(How to complete this task) The expected output is the line with "Example demo_neighbors : neighbors" followed by every remaining line of the entries, all repeated exactly.

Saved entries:
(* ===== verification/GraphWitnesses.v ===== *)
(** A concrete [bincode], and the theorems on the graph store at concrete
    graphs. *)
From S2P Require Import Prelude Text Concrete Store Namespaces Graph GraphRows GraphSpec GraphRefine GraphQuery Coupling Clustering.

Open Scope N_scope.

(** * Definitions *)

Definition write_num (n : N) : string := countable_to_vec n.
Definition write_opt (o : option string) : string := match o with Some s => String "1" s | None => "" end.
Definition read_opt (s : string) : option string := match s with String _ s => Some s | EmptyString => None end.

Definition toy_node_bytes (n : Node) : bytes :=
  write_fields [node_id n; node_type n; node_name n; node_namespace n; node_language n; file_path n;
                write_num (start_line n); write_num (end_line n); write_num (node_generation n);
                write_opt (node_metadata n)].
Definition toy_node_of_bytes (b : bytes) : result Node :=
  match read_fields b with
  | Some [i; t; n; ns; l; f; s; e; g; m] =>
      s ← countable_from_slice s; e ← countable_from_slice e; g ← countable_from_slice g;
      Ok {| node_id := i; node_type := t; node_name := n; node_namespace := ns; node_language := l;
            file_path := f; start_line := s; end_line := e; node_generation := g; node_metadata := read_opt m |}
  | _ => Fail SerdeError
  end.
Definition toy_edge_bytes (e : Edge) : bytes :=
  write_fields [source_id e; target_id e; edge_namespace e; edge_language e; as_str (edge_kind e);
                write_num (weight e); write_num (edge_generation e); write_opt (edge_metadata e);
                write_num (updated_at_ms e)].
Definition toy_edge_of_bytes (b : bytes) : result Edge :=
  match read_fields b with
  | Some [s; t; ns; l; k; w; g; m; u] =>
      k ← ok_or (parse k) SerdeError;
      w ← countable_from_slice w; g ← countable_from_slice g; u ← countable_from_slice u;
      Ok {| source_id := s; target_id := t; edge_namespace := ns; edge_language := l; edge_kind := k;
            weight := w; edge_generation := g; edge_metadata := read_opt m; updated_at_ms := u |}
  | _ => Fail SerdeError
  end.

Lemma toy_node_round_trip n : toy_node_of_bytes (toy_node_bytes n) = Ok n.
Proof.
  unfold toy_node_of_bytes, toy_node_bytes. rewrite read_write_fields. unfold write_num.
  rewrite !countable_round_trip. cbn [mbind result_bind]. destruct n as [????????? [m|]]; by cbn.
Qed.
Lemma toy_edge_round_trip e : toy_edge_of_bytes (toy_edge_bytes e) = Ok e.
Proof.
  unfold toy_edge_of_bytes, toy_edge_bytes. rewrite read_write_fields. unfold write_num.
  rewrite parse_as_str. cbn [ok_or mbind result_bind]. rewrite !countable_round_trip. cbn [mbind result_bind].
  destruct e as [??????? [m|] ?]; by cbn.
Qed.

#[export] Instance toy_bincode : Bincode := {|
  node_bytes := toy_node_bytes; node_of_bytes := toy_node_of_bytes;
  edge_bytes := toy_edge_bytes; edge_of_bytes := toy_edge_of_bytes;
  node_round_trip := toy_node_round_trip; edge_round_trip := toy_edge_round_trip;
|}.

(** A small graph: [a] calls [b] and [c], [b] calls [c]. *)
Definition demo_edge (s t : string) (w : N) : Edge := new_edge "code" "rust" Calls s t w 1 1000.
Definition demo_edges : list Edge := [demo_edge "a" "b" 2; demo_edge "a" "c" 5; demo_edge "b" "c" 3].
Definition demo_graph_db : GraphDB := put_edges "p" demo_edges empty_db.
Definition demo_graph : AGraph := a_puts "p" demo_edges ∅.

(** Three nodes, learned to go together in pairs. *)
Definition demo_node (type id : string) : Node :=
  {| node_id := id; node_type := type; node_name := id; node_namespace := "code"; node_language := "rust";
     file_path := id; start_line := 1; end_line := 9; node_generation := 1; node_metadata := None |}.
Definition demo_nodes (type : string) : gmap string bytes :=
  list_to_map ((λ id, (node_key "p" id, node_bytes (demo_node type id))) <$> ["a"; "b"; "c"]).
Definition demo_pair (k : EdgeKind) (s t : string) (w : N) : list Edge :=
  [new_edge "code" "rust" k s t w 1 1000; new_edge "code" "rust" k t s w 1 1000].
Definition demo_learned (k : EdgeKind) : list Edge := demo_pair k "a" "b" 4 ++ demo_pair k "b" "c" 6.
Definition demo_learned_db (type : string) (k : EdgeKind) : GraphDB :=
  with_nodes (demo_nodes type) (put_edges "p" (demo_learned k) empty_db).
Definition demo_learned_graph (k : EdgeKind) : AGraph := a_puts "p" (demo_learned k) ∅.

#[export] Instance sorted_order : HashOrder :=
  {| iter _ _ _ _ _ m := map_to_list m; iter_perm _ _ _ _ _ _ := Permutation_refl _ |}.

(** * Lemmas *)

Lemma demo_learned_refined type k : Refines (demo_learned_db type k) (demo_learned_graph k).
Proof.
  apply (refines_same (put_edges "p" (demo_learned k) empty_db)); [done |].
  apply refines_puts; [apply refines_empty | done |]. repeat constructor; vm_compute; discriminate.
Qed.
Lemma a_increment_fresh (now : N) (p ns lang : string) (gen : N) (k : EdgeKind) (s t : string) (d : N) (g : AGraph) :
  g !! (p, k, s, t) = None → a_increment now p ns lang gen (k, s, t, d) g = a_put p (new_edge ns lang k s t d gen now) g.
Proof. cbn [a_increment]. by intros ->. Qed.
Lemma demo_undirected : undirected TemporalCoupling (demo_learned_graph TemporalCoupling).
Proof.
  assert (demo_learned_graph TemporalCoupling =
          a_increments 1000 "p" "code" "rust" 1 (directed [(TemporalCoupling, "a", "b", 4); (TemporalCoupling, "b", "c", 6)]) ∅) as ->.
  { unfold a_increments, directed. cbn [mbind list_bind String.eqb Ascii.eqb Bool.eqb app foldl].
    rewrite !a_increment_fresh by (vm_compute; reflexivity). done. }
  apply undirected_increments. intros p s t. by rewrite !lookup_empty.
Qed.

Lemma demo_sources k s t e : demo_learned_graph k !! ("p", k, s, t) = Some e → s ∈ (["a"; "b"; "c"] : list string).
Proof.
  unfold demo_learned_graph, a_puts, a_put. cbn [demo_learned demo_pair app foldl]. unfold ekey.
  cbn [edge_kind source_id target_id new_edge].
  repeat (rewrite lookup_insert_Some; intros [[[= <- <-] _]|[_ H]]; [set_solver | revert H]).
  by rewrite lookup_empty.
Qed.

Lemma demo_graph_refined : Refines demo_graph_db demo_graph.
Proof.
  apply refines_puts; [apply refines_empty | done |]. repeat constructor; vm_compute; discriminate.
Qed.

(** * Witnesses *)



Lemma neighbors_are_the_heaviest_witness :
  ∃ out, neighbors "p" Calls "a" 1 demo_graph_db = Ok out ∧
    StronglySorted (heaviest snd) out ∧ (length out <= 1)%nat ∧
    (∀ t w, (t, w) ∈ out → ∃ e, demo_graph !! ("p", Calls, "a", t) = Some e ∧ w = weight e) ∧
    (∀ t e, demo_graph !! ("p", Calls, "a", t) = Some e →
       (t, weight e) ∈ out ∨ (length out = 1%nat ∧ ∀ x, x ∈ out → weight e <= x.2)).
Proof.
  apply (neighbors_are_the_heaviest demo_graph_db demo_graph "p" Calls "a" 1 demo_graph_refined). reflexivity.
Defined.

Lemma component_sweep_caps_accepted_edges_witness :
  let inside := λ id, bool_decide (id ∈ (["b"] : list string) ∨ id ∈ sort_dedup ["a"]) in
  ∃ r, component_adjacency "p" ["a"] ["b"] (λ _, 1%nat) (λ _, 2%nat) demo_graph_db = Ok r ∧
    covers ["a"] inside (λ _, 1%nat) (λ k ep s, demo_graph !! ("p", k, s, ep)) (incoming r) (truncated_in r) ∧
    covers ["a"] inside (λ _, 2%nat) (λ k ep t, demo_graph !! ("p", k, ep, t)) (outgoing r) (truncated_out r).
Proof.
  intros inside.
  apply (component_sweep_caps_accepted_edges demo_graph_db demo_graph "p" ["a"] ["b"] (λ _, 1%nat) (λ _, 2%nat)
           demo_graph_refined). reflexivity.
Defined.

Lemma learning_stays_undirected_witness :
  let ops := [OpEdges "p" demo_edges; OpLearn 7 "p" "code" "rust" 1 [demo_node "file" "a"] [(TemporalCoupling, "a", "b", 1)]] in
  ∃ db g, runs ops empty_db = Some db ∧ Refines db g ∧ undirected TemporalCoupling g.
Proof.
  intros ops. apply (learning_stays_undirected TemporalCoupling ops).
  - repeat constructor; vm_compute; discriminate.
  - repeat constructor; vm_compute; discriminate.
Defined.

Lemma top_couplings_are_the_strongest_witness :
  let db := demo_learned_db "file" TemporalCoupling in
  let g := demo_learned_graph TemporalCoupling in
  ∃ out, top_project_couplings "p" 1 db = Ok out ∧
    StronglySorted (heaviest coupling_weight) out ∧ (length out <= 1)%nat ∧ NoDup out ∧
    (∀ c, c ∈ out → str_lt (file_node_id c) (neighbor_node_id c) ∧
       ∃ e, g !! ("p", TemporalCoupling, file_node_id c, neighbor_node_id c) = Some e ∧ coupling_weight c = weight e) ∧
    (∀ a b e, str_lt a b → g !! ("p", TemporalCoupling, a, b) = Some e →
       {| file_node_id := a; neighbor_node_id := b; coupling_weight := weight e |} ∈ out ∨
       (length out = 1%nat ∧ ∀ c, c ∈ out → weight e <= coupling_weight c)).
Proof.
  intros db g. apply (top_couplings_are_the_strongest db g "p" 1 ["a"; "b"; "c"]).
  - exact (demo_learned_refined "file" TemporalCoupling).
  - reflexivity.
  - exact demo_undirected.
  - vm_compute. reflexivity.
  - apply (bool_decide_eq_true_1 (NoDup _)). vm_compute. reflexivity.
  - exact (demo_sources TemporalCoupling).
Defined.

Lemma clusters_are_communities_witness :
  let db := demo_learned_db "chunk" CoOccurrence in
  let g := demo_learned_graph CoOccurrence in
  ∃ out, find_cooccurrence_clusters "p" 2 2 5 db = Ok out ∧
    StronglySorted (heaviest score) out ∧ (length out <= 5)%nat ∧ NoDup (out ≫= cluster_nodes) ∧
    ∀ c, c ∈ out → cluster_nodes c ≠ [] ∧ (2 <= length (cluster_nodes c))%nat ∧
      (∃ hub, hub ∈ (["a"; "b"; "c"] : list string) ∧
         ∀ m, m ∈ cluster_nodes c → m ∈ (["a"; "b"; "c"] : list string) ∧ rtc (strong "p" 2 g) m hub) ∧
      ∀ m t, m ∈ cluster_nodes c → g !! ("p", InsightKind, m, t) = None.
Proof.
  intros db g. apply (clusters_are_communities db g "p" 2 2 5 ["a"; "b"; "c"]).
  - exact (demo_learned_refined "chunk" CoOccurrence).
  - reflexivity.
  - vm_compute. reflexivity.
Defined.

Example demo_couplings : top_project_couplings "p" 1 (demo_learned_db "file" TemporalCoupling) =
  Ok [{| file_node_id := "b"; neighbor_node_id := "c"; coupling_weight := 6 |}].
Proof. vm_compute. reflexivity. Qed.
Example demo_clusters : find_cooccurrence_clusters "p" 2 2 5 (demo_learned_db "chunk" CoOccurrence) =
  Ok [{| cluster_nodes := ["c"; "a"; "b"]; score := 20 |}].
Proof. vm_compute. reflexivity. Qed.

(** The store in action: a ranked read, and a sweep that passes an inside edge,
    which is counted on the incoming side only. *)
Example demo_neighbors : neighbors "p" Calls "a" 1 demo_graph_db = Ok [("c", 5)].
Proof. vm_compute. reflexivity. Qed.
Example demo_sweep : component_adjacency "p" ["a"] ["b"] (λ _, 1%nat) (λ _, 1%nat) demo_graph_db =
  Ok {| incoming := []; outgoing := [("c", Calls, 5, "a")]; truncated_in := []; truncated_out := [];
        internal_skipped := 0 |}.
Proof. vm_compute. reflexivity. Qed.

(Exercise response)
Example demo_neighbors : neighbors "p" Calls "a" 1 demo_graph_db = Ok [("c", 5)].
Proof. vm_compute. reflexivity. Qed.
Example demo_sweep : component_adjacency "p" ["a"] ["b"] (λ _, 1%nat) (λ _, 1%nat) demo_graph_db =
  Ok {| incoming := []; outgoing := [("c", Calls, 5, "a")]; truncated_in := []; truncated_out := [];
        internal_skipped := 0 |}.
Proof. vm_compute. reflexivity. Qed.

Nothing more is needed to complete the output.